(** pipewrite to a pipe closed for reading that cannot take all the bytes does
    not block: it fills the pipe and returns -1. *)
Theorem pipewrite_closed a addr bs p q i cur e s :
  quiet s a p -> holds p q -> (length q + length bs > 512)%nat -> pi_readopen p = 0 ->
  c_proc (kcpu s) = Some i -> ptable s !! i = Some cur -> 0 <= addr < 2 ^ 32 ->
  (forall k c, bs !! k = Some c -> ubyte s (u32 (addr + Z.of_nat k)) = Some c) ->
  exists p', pipewrite a addr (Z.of_nat (length bs)) e s = Ok (-1) (refresh (with_pipe a p' s)) e /\
    holds p' (q ++ take (512 - length q) bs).
Proof.
  intros [Hp Hok [name Hl] Hpt] Hq Hlen Hro Hi Hc Ha Hb. change (2 ^ 32) with 4294967296 in Ha.
  unfold pipewrite. rewrite (acquire_bind _ name) by done. rewrite Nat2Z.id.
  destruct (pipewrite_loop_closed a bs addr p q i cur e (locked_state (L_pipe a) name s)) as (p' & Hr & Hh); try done.
  rewrite (bind_ok _ _ _ _ _ _ _ Hr). cbv iota. rewrite (release_bind (L_pipe a) name _ e s) by done.
  exists p'. split; [|done]. apply ok_eq. unfold refresh, with_pipe, locked_state. kext.
Qed.

(** ** Witnesses: a pipe whose counters are about to wrap around *)

Definition pipe_a : Z := 0x80100000.
Definition pipe_p : pipe :=
  Pipe (<[511%nat := 1]> (<[0%nat := 2]> (<[1%nat := 3]> (replicate 512 0)))) 0xffffffff 2 1 1.
Definition pipe_on (p : pipe) : kstate :=
  args_ex <| pipes := {[ pipe_a := p ]} |> <| locks ::= <[L_pipe pipe_a := Spinlock 0 "pipe" None]> |>.

Lemma pipe_p_holds : holds pipe_p [1; 2; 3].
Proof.
  split; [by vm_compute|by vm_compute|vm_compute; lia|by vm_compute|].
  intros [|[|[|k]]] c; cbn; intros E; try discriminate E; injection E as <-; vm_compute; reflexivity.
Qed.
Lemma args_ex_cpu_ok : cpu_ok (kcpu args_ex).
Proof. vm_compute. by split. Qed.
Lemma args_ex_ptable : lock_free args_ex L_ptable.
Proof. exists "ptable"%string. vm_compute. reflexivity. Qed.
Lemma quiet_on s a p name :
  cpu_ok (kcpu s) -> lock_free s L_ptable ->
  quiet (s <| pipes := {[ a := p ]} |> <| locks ::= <[L_pipe a := Spinlock 0 name None]> |>) a p.
Proof.
  intros Hok [n Hn]. split; [|done| |].
  - apply lookup_singleton_eq.
  - exists name. apply lookup_insert_eq.
  - exists n. rsimpl. by rewrite lookup_insert_ne.
Qed.
Lemma pipe_on_quiet p : quiet (pipe_on p) pipe_a p.
Proof. exact (quiet_on args_ex pipe_a p "pipe" args_ex_cpu_ok args_ex_ptable). Qed.
Lemma pipe_on_bytes p k c : [7; 0; 0; 0] !! k = Some c -> ubyte (pipe_on p) (u32 (0x1f04 + Z.of_nat k)) = Some c.
Proof.
  destruct k as [|[|[|[|k]]]]; cbn; intros E; try discriminate E; injection E as <-; vm_compute; reflexivity.
Qed.

Lemma pipewrite_appends_witness :
  exists p' s', pipewrite pipe_a 0x1f04 4 [] (pipe_on pipe_p) = Ok 4 s' [] /\ holds p' [1; 2; 3; 7; 0; 0; 0].
Proof.
  destruct (pipewrite_appends pipe_a 0x1f04 [7; 0; 0; 0] pipe_p [1; 2; 3] [] (pipe_on pipe_p) (pipe_on_quiet pipe_p)
    pipe_p_holds ltac:(cbn; lia) ltac:(by vm_compute) (pipe_on_bytes pipe_p)) as (p' & Hr & Hh & _).
  exists p'. eexists. split; [exact Hr|exact Hh].
Defined.

Lemma ldb_stores pa j cs m x : (forall k, pa k <> x) -> ldb (stores pa j cs m) x = ldb m x.
Proof.
  intros Hx. revert j m. induction cs as [|c cs IH]; intros j m; [done|]. cbn. rewrite IH. by apply ldb_stb_ne.
Qed.
Lemma ld32_stores pa j cs m x : (forall k, pa k < x \/ x + 4 <= pa k) -> ld32 (stores pa j cs m) x = ld32 m x.
Proof.
  intros Hx. unfold ld32. rewrite !ldb_stores; [done|..]; intros k; specialize (Hx k); lia.
Qed.

(** The physical addresses of the user's bytes from 0x1f00. *)
Definition pa_ex (k : nat) : Z := 0x80003f00 + Z.of_nat k.
Lemma args_mem_pde : ld32 args_mem 0x80001000 = 0x2007.
Proof. vm_compute. reflexivity. Qed.
Lemma args_mem_pte : ld32 args_mem 0x80002004 = 0x3007.
Proof. vm_compute. reflexivity. Qed.

Lemma walk_ex (m : gmap Z Z) k :
  (k < 16)%nat -> ld32 m 0x80001000 = 0x2007 -> ld32 m 0x80002004 = 0x3007 ->
  upage m 0x80001000 (u32 (0x1f00 + Z.of_nat k)) = Some 0x3007.
Proof.
  intros Hk E1 E2. unfold upage. assert (PDX (u32 (0x1f00 + Z.of_nat k)) = 0 /\ PTX (u32 (0x1f00 + Z.of_nat k)) = 1) as [-> ->].
  { do 16 (destruct k as [|k]; [by vm_compute|]). lia. }
  change (0x80001000 + 4 * 0) with 0x80001000. rewrite E1. cbv zeta.
  change (p2v (PTE_ADDR 0x2007) + 4 * 1) with 0x80002004. by rewrite E2.
Qed.

Lemma kaddr_ex s k :
  (k < 16)%nat -> c_cr3 (kcpu s) = 0x1000 -> ld32 (mem s) 0x80001000 = 0x2007 -> ld32 (mem s) 0x80002004 = 0x3007 ->
  kaddr true s (u32 (0x1f00 + Z.of_nat k)) = Some (pa_ex k).
Proof.
  intros Hk Ec E1 E2. unfold kaddr. replace (KERNBASE <=? u32 (0x1f00 + Z.of_nat k)) with false.
  2: { symmetry. unfold KERNBASE. mlia. }
  rewrite Ec. change (p2v 0x1000) with 0x80001000. rewrite walk_ex by done.
  do 16 (destruct k as [|k]; [by vm_compute|]). lia.
Qed.

Lemma pipe_on_cr3 p : c_cr3 (kcpu (pipe_on p)) = 0x1000.
Proof. vm_compute. reflexivity. Qed.
Lemma pipe_on_mem p : mem (pipe_on p) = args_mem.
Proof. reflexivity. Qed.
Lemma pipe_on_writable p : writable (pipe_on p) 0x1f00 2 pa_ex.
Proof.
  intros cs k Hk _. rewrite pipe_on_mem. apply kaddr_ex; [lia|rsimpl; apply pipe_on_cr3|..]; rsimpl.
  - rewrite ld32_stores; [exact args_mem_pde|]. intros j. unfold pa_ex. lia.
  - rewrite ld32_stores; [exact args_mem_pte|]. intros j. unfold pa_ex. lia.
Qed.

Lemma piperead_takes_witness :
  exists p' s', piperead pipe_a 0x1f00 2 [] (pipe_on pipe_p) = Ok 2 s' [] /\ holds p' [3].
Proof.
  destruct (piperead_takes pipe_a 0x1f00 2 pa_ex pipe_p [1; 2; 3] [] (pipe_on pipe_p) (pipe_on_quiet pipe_p)
    pipe_p_holds ltac:(left; discriminate) ltac:(by vm_compute) (pipe_on_writable pipe_p)) as (p' & Hr & Hh & _).
  exists p'. eexists. split; [exact Hr|exact Hh].
Defined.

(** A full pipe that is closed for reading. *)
Definition pipe_full : pipe := Pipe (replicate 512 9) 100 612 0 1.
Lemma pipe_full_holds : holds pipe_full (replicate 512 9).
Proof.
  split; [by vm_compute|by vm_compute|by rewrite length_replicate|by vm_compute|].
  intros k c [-> Hk]%lookup_replicate. apply lookup_replicate. split; [done|apply slot_lt].
Qed.
Lemma pipe_on_cpu p : c_proc (kcpu (pipe_on p)) = Some 0%nat.
Proof. vm_compute. reflexivity. Qed.
Lemma pipe_on_proc p : ptable (pipe_on p) !! 0%nat = Some args_proc.
Proof. vm_compute. reflexivity. Qed.

Lemma pipewrite_closed_witness :
  exists s', pipewrite pipe_a 0x1f04 4 [] (pipe_on pipe_full) = Ok (-1) s' [].
Proof.
  destruct (pipewrite_closed pipe_a 0x1f04 [7; 0; 0; 0] pipe_full (replicate 512 9) 0 args_proc [] (pipe_on pipe_full)
    (pipe_on_quiet pipe_full) pipe_full_holds ltac:(rewrite length_replicate; cbn; lia) eq_refl
    (pipe_on_cpu pipe_full) (pipe_on_proc pipe_full) ltac:(by vm_compute) (pipe_on_bytes pipe_full)) as (p' & Hr & _).
  eexists. exact Hr.
Defined.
=====
▶ **WHAT IS REQUIRED**:
Look above for the line holding "(** ** Witnesses: a". Print it and every line after it, exactly, through the line holding "Definition pipe_on (p".

▶ **ANSWER**:
(** ** Witnesses: a pipe whose counters are about to wrap around *)

Definition pipe_a : Z := 0x80100000.
Definition pipe_p : pipe :=
  Pipe (<[511%nat := 1]> (<[0%nat := 2]> (<[1%nat := 3]> (replicate 512 0)))) 0xffffffff 2 1 1.
Definition pipe_on (p : pipe) : kstate :=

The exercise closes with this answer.